The best way to cope with this is to get those Id's one by one from the parent tables. Suppose some FK's have a NOT NULL constraint. You can check if the F_name is filled in and inform the user when he didn't fill that field. Suppose the user eneterd "Shant*aun*" as name, the program will not warn the user, as something is filled in. But that is not the check the database will do, because the NOT NULL constraints are defined on the Id's (FK). When you get the Id's one by one from the parent tables. You can verify if they are NOT NULL or not. When the text is filled in, like "Shant*aun*", but the returned Id is NULL, you can inform the user of a problem and let him correct his input: "No employee by the name 'Shantaun' could be found."
SELECT $Emp_ID_A = Emp_ID
FROM Employee_Table
WHERE F_Name= "Shantanu"
SELECT $Emp_ID_B = Emp_ID
FROM Employee_Table
WHERE B.F_Name= "Kapil"
SELECT $Env_ID = Env_ID
FROM Env_Table
WHERE Env_Table.Env_Name= "SAT11A"
SELECT $Product_ID = Product_ID
FROM Product_Table
WHERE Product_Table.Product_Name = "ABC"
SELECT $Project_ID = Project_ID
FROM Project_Table
WHERE Project_Name = "Project1"
Please use AND instead of OR.
INSERT INTO ATT_TABLE(Assigned_To_ID,Assigned_By_ID,Env_ID,Product_ID,Project_ID)

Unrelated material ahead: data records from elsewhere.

(** * Playground server: request handlers of the modern and the legacy API

    A shallow embedding of [setupRoutes] (the TypeScript routes of the
    modern API: search, create, update, [prepareTags]) and of the legacy
    route [GET /api/:id/:version] of [server/lib/routes.js].

    Handlers are written in a small promise monad: a chain runs on the
    relational store and gives the trace of its observable calls
    ([res.json], [next], logger, store, cache purge).  What lives outside
    the routes (the ORM, the HTTP framework, the legacy [data] module) is
    supplied by an environment record. *)

From Stdlib Require Import ZArith String Ascii List Bool Lia.
From stdpp Require Import base gmap strings list.

Set Warnings "-register-all".
Local Open Scope string_scope.
Local Open Scope Z_scope.

(** ** JavaScript values of a parsed JSON body

    Numbers are held as integers (the routes look at the type of a number,
    never at its fraction); an object lists its own properties, each key
    once. *)

Inductive JsVal : Type :=
| JUndefined
| JNull
| JBool (b : bool)
| JNum (n : Z)
| JStr (s : string)
| JArr (items : list JsVal)
| JObj (fields : list (string * JsVal)).

(** Errors a promise can be rejected with (or a call can throw). *)
Inductive Err : Type :=
| TypeError      (* property read on undefined or null *)
| StoreError     (* the relational store failed *)
| HeadersSent.   (* a response was written twice *)

Inductive Outcome (A : Type) : Type :=
| Resolved (a : A)
| Rejected (e : Err).
Arguments Resolved {A} a.
Arguments Rejected {A} e.

Module Js.

(** ToBoolean. *)
Definition truthy (v : JsVal) : bool :=
  match v with
  | JUndefined | JNull => false
  | JBool b => b
  | JNum n => negb (Z.eqb n 0)
  | JStr s => negb (String.eqb s "")
  | JArr _ | JObj _ => true
  end.

Definition typeof (v : JsVal) : string :=
  match v with
  | JUndefined => "undefined"
  | JNull => "object"
  | JBool _ => "boolean"
  | JNum _ => "number"
  | JStr _ => "string"
  | JArr _ | JObj _ => "object"
  end.

Fixpoint lookup_field (k : string) (fields : list (string * JsVal)) : JsVal :=
  match fields with
  | [] => JUndefined
  | (k', v) :: rest => if String.eqb k k' then v else lookup_field k rest
  end.

(** [s.length] of a string, in code units. *)
Definition str_length (s : string) : Z := Z.of_nat (String.length s).

(** [v.k]: reading a property throws on undefined and null, and gives
    undefined where the property does not exist. *)
Definition get_prop (v : JsVal) (k : string) : Outcome JsVal :=
  match v with
  | JUndefined | JNull => Rejected TypeError
  | JBool _ | JNum _ => Resolved JUndefined
  | JStr s => Resolved (if String.eqb k "length" then JNum (str_length s) else JUndefined)
  | JArr l => Resolved (if String.eqb k "length" then JNum (Z.of_nat (List.length l)) else JUndefined)
  | JObj fs => Resolved (lookup_field k fs)
  end.

(** A number or, when it is absent from the body, undefined. *)
Definition of_option_num (o : option Z) : JsVal :=
  match o with Some n => JNum n | None => JUndefined end.

(** *** [parseInt(s, 10)] *)

(** StrWhiteSpaceChar, for code units below 256. *)
Definition is_white (c : ascii) : bool :=
  let n := N_of_ascii c in
  ((9 <=? n) && (n <=? 13) || (n =? 32) || (n =? 160))%N.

SELECT A.Emp_ID, B.Emp_ID, Env_Table.Env_ID, Project_Table.Project_ID, Product_Table.Product_ID
FROM Employee_Table A, Employee_Table B, Env_Table, Product_Table, Project_Table
WHERE A.F_Name= "Shantanu"
AND B.F_Name= "Kapil"
AND Env_Table.Env_Name= "SAT11A"
AND Product_Table.Product_Name = "ABC"
AND Project_Table.Project_Name = "Project1";
But it is best practice to use drop down list in your scenario, i guess.